**Data records:**
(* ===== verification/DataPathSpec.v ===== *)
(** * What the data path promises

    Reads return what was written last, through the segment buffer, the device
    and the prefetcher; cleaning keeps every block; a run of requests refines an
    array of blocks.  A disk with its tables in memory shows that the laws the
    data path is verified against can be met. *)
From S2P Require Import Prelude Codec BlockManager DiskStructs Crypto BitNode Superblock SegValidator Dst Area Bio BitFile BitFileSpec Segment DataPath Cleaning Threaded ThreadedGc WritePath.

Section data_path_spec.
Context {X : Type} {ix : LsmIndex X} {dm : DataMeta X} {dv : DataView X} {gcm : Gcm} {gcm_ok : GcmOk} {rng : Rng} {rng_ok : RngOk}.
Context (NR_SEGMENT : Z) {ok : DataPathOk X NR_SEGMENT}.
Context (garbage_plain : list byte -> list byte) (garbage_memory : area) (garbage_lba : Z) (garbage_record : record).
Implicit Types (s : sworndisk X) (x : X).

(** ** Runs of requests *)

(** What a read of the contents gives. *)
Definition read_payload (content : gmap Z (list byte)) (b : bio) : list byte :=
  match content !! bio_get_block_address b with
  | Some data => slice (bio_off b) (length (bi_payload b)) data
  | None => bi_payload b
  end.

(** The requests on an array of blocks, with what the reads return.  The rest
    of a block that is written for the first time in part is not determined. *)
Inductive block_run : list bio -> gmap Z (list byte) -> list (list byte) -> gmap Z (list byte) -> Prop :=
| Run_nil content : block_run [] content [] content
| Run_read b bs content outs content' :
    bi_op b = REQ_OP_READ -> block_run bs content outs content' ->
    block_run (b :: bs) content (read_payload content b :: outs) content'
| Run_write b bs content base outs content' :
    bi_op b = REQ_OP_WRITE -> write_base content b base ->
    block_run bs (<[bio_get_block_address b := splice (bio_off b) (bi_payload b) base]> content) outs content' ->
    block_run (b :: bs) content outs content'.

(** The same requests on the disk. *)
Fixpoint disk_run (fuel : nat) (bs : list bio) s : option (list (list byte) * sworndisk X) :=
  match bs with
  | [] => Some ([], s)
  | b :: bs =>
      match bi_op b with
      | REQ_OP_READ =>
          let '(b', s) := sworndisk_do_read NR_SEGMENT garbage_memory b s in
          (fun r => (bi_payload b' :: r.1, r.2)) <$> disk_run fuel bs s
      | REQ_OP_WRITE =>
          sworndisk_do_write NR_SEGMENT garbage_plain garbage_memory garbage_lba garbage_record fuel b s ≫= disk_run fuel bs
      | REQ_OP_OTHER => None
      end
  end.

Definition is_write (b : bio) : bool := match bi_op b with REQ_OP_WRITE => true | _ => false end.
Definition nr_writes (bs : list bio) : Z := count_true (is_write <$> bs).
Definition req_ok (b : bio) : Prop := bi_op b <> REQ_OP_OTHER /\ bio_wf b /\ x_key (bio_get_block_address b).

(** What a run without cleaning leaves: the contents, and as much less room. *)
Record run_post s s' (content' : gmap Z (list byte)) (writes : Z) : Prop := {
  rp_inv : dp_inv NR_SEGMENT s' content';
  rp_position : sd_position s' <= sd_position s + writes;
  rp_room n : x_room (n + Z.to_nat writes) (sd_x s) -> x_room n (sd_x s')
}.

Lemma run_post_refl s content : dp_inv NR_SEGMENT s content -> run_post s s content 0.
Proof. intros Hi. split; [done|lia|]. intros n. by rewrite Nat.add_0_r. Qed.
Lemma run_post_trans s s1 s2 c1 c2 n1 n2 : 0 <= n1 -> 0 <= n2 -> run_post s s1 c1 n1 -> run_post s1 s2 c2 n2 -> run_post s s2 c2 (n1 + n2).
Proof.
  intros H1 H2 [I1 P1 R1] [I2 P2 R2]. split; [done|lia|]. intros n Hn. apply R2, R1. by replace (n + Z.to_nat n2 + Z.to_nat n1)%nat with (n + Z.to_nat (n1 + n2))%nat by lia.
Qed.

* * *

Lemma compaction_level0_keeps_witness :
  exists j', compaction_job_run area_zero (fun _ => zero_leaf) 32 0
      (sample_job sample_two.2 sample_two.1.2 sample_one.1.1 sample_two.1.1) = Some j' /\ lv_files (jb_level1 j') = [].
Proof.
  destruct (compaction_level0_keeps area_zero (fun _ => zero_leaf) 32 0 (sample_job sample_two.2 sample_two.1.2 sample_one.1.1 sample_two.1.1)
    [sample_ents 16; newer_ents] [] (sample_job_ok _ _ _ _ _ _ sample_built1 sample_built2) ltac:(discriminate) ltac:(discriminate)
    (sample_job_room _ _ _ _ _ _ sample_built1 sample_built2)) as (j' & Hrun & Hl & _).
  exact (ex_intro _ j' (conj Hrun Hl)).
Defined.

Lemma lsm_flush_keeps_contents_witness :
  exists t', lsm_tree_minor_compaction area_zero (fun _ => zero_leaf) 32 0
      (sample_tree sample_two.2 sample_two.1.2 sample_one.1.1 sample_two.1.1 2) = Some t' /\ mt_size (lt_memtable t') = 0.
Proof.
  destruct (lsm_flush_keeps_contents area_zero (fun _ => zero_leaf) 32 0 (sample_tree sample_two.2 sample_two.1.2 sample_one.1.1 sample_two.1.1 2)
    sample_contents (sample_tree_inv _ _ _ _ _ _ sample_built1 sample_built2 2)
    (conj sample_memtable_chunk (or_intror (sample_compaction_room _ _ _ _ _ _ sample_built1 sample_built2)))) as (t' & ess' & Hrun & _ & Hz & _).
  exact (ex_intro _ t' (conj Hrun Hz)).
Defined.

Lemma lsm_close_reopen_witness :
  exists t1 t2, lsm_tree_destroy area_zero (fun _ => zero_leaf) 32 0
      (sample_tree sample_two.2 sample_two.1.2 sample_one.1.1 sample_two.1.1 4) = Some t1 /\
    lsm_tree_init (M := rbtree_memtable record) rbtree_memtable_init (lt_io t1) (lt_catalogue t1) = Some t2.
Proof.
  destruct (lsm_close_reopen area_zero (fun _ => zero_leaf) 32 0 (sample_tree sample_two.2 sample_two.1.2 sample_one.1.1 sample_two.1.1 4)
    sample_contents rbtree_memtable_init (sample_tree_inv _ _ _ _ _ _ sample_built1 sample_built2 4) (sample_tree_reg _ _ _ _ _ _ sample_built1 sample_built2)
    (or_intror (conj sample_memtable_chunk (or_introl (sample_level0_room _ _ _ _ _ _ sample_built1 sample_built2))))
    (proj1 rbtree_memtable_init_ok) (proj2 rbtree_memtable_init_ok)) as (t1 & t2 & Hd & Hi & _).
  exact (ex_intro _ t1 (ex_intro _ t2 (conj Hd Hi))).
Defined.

--

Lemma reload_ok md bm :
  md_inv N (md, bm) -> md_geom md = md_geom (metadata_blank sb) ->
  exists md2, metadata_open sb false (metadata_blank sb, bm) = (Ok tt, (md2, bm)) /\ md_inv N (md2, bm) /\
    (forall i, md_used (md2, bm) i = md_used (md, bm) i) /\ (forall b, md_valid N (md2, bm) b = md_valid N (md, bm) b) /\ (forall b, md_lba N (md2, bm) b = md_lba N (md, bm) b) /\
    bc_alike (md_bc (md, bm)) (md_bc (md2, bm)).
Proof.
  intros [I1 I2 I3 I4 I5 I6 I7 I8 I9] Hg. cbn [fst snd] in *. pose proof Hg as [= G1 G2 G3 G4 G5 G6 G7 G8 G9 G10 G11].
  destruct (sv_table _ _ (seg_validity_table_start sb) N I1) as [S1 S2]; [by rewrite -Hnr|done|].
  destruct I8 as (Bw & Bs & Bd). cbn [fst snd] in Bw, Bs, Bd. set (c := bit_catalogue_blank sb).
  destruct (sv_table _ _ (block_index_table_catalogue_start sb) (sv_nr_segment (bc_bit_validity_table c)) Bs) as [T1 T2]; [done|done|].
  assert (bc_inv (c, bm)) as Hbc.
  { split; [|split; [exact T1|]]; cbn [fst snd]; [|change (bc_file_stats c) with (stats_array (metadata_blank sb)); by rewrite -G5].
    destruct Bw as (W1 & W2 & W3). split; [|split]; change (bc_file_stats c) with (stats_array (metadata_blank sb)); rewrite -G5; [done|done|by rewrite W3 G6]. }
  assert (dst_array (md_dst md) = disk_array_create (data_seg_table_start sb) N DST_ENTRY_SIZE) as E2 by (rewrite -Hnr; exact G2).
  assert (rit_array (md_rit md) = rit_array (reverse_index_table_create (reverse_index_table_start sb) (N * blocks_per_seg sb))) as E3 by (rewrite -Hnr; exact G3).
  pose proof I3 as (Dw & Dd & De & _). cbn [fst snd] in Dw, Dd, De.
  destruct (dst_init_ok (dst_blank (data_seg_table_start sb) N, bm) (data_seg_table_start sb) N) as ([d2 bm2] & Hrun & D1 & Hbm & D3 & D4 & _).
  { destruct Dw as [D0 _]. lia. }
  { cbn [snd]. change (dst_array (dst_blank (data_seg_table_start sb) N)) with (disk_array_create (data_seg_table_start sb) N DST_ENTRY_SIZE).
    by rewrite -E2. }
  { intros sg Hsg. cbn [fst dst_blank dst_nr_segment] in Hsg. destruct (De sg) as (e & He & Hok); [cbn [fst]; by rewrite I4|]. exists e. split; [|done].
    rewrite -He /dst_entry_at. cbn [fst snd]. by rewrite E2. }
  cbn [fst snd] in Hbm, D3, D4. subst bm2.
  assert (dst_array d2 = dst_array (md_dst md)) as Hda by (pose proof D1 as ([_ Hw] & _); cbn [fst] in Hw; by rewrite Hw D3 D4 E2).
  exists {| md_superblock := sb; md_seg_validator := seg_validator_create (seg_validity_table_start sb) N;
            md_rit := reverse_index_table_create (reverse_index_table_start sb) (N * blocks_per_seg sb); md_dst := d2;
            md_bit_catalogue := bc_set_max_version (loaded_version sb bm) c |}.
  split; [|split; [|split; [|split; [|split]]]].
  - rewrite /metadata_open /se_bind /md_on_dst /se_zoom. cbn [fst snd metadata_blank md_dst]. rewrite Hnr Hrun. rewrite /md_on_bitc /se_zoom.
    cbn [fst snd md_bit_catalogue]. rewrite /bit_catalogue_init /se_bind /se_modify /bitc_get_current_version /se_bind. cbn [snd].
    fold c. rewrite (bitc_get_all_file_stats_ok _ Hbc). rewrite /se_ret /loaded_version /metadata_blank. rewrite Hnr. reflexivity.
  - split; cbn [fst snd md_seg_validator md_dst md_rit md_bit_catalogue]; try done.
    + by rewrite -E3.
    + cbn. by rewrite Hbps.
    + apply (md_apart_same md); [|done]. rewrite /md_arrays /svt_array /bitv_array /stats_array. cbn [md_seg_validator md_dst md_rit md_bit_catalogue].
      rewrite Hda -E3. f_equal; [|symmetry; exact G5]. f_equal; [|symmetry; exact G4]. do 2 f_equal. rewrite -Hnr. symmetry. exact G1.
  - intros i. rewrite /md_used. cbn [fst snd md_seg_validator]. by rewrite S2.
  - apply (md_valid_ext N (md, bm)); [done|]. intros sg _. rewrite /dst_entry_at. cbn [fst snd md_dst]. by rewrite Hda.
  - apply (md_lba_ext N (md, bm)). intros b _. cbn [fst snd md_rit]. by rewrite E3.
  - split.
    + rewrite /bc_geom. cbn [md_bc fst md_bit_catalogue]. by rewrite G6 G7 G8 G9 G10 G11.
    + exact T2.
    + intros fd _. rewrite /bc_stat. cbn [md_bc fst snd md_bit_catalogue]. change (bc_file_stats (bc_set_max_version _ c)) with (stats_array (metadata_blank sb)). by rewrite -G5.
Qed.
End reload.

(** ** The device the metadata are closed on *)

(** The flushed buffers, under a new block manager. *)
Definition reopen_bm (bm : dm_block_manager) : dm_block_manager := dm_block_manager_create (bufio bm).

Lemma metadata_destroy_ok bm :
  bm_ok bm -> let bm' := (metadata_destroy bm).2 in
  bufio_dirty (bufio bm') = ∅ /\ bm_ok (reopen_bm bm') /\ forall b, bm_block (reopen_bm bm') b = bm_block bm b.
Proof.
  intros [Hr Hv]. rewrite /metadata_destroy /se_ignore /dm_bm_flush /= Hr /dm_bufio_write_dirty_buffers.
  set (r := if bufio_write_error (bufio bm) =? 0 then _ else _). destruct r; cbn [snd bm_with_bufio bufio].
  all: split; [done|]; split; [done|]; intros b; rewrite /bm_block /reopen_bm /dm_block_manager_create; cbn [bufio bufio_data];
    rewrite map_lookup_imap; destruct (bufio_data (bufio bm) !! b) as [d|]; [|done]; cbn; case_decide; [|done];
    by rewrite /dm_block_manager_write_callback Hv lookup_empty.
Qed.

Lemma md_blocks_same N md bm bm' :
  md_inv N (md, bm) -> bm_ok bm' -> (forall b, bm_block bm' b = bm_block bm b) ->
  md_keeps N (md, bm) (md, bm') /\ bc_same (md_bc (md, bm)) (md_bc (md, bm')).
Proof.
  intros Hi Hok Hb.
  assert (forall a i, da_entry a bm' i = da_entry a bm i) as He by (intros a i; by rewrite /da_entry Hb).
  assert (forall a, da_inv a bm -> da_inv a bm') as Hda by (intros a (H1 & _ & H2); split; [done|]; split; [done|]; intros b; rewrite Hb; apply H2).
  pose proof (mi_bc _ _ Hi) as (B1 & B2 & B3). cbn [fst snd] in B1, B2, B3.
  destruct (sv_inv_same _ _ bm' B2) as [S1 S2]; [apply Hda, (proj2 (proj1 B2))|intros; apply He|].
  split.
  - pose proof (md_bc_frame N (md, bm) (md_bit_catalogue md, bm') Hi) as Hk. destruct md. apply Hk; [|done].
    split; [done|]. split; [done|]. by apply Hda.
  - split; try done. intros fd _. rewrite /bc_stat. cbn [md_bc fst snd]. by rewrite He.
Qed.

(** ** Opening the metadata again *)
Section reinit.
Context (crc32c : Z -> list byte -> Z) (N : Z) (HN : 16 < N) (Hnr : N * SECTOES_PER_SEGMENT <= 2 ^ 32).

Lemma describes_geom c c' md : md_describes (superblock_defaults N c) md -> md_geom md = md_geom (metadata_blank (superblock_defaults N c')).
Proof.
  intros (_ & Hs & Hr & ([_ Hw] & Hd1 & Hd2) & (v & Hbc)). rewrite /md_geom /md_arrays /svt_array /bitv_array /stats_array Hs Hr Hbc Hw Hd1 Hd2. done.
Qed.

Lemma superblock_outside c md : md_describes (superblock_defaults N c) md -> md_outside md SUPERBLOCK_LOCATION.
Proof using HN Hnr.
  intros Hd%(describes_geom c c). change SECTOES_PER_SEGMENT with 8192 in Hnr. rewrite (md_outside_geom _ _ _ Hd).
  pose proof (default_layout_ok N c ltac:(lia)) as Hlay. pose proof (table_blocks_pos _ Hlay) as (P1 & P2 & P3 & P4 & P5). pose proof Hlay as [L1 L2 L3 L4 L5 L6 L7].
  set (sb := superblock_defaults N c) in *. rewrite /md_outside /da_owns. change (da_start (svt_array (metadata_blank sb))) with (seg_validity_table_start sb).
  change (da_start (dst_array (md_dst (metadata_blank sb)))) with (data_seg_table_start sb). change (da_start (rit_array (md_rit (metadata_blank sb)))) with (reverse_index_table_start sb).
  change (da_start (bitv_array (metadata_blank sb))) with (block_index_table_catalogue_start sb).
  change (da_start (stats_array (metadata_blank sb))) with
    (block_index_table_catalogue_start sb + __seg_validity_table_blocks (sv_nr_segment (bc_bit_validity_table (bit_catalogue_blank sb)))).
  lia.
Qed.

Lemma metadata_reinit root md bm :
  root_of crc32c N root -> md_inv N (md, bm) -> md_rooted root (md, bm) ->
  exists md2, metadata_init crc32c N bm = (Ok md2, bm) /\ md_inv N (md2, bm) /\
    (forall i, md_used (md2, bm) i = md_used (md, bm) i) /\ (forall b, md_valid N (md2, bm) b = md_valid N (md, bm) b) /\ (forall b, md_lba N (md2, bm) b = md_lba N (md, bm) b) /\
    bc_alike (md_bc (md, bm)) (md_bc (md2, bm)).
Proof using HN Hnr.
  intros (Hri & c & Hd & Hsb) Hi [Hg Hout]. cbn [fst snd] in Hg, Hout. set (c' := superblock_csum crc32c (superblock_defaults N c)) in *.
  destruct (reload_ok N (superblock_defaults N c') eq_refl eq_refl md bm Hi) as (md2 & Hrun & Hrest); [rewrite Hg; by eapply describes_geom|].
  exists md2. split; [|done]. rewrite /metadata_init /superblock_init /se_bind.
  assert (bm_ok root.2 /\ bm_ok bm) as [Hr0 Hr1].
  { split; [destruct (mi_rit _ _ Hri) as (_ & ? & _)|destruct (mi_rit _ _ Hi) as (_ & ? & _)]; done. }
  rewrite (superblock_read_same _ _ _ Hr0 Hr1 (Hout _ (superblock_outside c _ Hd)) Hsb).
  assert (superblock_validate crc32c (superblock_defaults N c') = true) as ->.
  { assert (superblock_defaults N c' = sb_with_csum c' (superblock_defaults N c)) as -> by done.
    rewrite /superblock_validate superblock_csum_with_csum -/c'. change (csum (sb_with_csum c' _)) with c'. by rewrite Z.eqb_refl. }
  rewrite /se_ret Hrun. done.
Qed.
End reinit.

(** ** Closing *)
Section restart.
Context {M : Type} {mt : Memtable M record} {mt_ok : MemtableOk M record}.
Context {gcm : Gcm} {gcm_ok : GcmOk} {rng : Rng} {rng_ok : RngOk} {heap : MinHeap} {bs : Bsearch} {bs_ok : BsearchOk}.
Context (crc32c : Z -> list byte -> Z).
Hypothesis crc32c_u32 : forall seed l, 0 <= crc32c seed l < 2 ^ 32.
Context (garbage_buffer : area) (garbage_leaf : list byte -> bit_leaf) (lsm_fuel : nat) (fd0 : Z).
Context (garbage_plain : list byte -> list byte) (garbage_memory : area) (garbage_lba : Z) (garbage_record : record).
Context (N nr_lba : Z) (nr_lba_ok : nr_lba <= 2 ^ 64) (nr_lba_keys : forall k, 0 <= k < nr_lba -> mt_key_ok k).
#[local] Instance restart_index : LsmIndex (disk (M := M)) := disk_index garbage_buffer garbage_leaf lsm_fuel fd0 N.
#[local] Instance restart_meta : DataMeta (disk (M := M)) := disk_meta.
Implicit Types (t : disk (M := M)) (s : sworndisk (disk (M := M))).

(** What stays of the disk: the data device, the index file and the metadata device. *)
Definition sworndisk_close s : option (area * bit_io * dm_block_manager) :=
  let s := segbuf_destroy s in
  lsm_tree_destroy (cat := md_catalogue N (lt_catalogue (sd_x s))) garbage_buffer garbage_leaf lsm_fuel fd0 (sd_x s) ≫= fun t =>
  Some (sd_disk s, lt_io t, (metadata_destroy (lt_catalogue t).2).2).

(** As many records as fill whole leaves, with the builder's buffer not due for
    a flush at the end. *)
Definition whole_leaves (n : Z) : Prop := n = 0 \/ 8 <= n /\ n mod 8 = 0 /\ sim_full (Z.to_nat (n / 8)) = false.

**Try it:**
Both end lines included, restate word for word the lines above from the line with "Definition reopen_bm (bm" to the line with "split; [done|]. split;", and nothing else.

**Solution below:**
Definition reopen_bm (bm : dm_block_manager) : dm_block_manager := dm_block_manager_create (bufio bm).

Lemma metadata_destroy_ok bm :
  bm_ok bm -> let bm' := (metadata_destroy bm).2 in
  bufio_dirty (bufio bm') = ∅ /\ bm_ok (reopen_bm bm') /\ forall b, bm_block (reopen_bm bm') b = bm_block bm b.
Proof.
  intros [Hr Hv]. rewrite /metadata_destroy /se_ignore /dm_bm_flush /= Hr /dm_bufio_write_dirty_buffers.
  set (r := if bufio_write_error (bufio bm) =? 0 then _ else _). destruct r; cbn [snd bm_with_bufio bufio].
  all: split; [done|]; split; [done|]; intros b; rewrite /bm_block /reopen_bm /dm_block_manager_create; cbn [bufio bufio_data];
    rewrite map_lookup_imap; destruct (bufio_data (bufio bm) !! b) as [d|]; [|done]; cbn; case_decide; [|done];
    by rewrite /dm_block_manager_write_callback Hv lookup_empty.
Qed.

Lemma md_blocks_same N md bm bm' :
  md_inv N (md, bm) -> bm_ok bm' -> (forall b, bm_block bm' b = bm_block bm b) ->
  md_keeps N (md, bm) (md, bm') /\ bc_same (md_bc (md, bm)) (md_bc (md, bm')).
Proof.
  intros Hi Hok Hb.
  assert (forall a i, da_entry a bm' i = da_entry a bm i) as He by (intros a i; by rewrite /da_entry Hb).
  assert (forall a, da_inv a bm -> da_inv a bm') as Hda by (intros a (H1 & _ & H2); split; [done|]; split; [done|]; intros b; rewrite Hb; apply H2).
  pose proof (mi_bc _ _ Hi) as (B1 & B2 & B3). cbn [fst snd] in B1, B2, B3.
  destruct (sv_inv_same _ _ bm' B2) as [S1 S2]; [apply Hda, (proj2 (proj1 B2))|intros; apply He|].
  split.
  - pose proof (md_bc_frame N (md, bm) (md_bit_catalogue md, bm') Hi) as Hk. destruct md. apply Hk; [|done].
    split; [done|]. split; [done|]. by apply Hda.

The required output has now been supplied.